------ Provided material
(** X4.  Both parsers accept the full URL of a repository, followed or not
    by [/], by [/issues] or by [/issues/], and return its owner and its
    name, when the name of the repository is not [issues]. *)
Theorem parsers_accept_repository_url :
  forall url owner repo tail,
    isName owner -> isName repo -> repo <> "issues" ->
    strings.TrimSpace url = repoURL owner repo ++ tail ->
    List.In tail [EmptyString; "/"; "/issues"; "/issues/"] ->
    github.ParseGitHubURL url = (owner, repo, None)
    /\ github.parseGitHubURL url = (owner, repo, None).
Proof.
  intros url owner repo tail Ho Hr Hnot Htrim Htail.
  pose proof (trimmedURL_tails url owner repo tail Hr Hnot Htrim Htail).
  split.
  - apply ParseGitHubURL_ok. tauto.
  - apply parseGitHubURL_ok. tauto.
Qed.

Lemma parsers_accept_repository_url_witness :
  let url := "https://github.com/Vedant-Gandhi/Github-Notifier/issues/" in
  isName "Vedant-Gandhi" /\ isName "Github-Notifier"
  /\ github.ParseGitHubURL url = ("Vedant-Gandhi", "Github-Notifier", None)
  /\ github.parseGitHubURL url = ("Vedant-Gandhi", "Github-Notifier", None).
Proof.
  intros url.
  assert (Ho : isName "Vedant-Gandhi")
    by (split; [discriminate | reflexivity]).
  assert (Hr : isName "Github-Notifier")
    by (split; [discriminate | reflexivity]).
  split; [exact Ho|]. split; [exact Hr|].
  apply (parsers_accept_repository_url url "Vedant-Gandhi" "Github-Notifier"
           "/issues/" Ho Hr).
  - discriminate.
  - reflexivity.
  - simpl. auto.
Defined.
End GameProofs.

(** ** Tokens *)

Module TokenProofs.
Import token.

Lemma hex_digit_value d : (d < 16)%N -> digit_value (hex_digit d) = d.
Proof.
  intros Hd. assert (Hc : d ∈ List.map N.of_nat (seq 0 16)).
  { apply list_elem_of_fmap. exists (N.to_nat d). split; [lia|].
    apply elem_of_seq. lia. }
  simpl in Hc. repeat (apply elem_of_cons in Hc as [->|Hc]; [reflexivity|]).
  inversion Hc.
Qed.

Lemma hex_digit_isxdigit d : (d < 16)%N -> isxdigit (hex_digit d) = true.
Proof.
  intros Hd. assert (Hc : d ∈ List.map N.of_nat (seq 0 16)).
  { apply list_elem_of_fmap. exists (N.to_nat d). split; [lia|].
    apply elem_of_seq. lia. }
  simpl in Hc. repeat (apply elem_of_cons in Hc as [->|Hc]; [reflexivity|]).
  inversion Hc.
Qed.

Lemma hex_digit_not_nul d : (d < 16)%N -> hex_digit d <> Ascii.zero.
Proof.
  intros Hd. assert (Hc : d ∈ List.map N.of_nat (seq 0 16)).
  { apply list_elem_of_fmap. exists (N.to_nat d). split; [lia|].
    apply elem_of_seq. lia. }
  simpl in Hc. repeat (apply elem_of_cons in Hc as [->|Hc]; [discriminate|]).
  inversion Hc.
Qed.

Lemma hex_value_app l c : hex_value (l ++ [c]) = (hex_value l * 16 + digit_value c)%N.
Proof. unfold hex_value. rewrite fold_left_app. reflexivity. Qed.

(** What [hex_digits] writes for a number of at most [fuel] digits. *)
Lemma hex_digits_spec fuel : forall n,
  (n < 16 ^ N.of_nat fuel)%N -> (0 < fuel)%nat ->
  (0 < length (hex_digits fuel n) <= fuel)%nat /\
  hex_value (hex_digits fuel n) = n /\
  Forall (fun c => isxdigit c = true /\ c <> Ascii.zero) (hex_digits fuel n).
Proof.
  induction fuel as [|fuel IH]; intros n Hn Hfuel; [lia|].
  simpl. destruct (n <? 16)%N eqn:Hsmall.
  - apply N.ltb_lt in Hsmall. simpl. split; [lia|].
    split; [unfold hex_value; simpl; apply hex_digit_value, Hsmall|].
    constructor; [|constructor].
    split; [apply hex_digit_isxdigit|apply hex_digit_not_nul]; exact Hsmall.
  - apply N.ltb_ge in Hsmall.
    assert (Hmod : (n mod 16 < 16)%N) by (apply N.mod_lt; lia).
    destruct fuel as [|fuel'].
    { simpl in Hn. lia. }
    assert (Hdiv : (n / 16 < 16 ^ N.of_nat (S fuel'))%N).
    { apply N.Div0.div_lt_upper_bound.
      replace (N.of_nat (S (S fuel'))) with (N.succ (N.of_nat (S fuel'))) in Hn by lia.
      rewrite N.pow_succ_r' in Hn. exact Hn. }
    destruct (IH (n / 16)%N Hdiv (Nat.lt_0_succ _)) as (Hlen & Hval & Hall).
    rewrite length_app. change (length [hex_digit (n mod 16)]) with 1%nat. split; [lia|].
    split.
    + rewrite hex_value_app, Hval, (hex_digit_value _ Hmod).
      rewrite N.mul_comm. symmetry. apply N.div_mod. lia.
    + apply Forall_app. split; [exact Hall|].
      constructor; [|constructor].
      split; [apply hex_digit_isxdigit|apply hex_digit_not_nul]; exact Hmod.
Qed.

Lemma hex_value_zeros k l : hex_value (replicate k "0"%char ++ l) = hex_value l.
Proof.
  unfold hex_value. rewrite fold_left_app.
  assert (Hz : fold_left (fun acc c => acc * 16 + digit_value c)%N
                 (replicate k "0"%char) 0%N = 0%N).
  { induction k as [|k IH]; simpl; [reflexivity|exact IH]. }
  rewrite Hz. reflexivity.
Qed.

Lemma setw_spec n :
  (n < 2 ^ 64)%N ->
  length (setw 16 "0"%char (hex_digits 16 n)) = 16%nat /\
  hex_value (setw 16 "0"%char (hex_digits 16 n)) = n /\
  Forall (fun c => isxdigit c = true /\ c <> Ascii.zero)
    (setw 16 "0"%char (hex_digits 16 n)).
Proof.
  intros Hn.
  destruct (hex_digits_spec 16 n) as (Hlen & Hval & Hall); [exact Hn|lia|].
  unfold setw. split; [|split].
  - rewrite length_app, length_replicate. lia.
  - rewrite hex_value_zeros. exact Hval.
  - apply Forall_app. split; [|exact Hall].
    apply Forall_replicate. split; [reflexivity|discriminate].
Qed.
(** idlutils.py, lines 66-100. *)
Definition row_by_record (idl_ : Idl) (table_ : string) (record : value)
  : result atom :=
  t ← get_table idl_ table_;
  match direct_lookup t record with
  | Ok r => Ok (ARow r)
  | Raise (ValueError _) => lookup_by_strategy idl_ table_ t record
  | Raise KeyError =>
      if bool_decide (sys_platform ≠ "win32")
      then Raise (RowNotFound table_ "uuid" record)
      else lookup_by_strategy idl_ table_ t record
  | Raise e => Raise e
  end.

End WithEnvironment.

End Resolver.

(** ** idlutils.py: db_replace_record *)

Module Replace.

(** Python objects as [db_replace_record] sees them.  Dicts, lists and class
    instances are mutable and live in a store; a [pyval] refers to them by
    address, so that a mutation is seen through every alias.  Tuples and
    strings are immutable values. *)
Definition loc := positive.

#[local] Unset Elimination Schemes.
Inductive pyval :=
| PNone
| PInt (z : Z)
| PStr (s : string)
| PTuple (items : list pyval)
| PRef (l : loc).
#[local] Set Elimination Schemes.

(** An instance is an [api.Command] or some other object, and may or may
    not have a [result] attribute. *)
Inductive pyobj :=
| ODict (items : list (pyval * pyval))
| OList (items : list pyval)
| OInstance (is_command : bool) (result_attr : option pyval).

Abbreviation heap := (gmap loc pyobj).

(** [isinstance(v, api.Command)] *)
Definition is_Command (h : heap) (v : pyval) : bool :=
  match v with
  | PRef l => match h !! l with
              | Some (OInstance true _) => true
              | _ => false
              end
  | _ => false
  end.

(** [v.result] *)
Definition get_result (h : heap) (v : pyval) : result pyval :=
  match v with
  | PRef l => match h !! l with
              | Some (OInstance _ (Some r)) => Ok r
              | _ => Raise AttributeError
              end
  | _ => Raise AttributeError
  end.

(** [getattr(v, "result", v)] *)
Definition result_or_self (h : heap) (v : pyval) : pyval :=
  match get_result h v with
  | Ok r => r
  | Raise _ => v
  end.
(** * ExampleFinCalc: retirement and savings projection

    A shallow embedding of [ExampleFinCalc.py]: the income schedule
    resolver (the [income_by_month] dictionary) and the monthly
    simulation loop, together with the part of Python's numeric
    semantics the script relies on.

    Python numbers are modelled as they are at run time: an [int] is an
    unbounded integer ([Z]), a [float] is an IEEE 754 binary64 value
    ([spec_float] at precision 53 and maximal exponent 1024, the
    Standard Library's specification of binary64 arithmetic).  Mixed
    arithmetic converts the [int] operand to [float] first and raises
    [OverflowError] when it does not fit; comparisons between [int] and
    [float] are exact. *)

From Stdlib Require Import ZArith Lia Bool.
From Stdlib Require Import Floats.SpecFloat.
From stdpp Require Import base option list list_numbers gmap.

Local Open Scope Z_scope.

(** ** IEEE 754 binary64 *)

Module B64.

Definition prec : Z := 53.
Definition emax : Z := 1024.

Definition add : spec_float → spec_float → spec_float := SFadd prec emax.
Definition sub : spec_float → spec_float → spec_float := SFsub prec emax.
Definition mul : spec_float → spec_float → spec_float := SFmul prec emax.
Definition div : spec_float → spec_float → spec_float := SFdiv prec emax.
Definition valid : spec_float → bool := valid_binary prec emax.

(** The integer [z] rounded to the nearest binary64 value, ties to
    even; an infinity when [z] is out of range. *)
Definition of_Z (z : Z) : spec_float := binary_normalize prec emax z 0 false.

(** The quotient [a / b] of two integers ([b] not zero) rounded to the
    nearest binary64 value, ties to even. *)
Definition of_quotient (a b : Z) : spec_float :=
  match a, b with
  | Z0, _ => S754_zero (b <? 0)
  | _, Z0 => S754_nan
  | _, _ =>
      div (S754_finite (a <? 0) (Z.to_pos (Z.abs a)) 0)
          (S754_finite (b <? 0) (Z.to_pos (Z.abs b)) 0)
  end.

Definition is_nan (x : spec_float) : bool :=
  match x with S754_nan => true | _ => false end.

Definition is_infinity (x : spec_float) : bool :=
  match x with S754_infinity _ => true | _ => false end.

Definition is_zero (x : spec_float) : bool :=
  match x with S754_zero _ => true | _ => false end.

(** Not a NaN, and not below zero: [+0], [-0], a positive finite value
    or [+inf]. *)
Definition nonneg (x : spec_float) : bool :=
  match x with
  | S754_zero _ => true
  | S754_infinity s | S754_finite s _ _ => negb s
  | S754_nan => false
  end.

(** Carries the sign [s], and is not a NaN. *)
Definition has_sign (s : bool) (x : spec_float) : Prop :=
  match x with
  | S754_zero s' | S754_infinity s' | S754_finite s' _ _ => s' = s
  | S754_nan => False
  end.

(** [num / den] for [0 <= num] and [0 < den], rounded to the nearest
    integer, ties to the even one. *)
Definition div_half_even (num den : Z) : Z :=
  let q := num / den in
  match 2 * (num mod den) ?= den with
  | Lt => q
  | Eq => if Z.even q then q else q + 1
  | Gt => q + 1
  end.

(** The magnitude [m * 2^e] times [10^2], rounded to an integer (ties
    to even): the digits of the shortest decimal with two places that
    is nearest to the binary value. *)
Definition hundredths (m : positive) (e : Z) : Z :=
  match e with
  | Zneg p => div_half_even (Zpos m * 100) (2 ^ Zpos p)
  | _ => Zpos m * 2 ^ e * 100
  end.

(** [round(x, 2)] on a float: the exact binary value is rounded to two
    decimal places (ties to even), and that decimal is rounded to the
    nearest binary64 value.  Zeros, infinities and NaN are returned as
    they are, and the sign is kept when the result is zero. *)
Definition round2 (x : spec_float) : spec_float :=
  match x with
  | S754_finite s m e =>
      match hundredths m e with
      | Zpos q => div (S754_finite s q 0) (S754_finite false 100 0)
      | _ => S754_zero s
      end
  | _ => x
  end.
------------
- **Requirement**
An exact, complete copy of the lines above from the one with "e => Raise e" through the one with "address, so that" is the whole answer.

- **Output below**
  | Raise e => Raise e
  end.

End WithEnvironment.

End Resolver.

(** ** idlutils.py: db_replace_record *)

Module Replace.

(** Python objects as [db_replace_record] sees them.  Dicts, lists and class
    instances are mutable and live in a store; a [pyval] refers to them by
    address, so that a mutation is seen through every alias.  Tuples and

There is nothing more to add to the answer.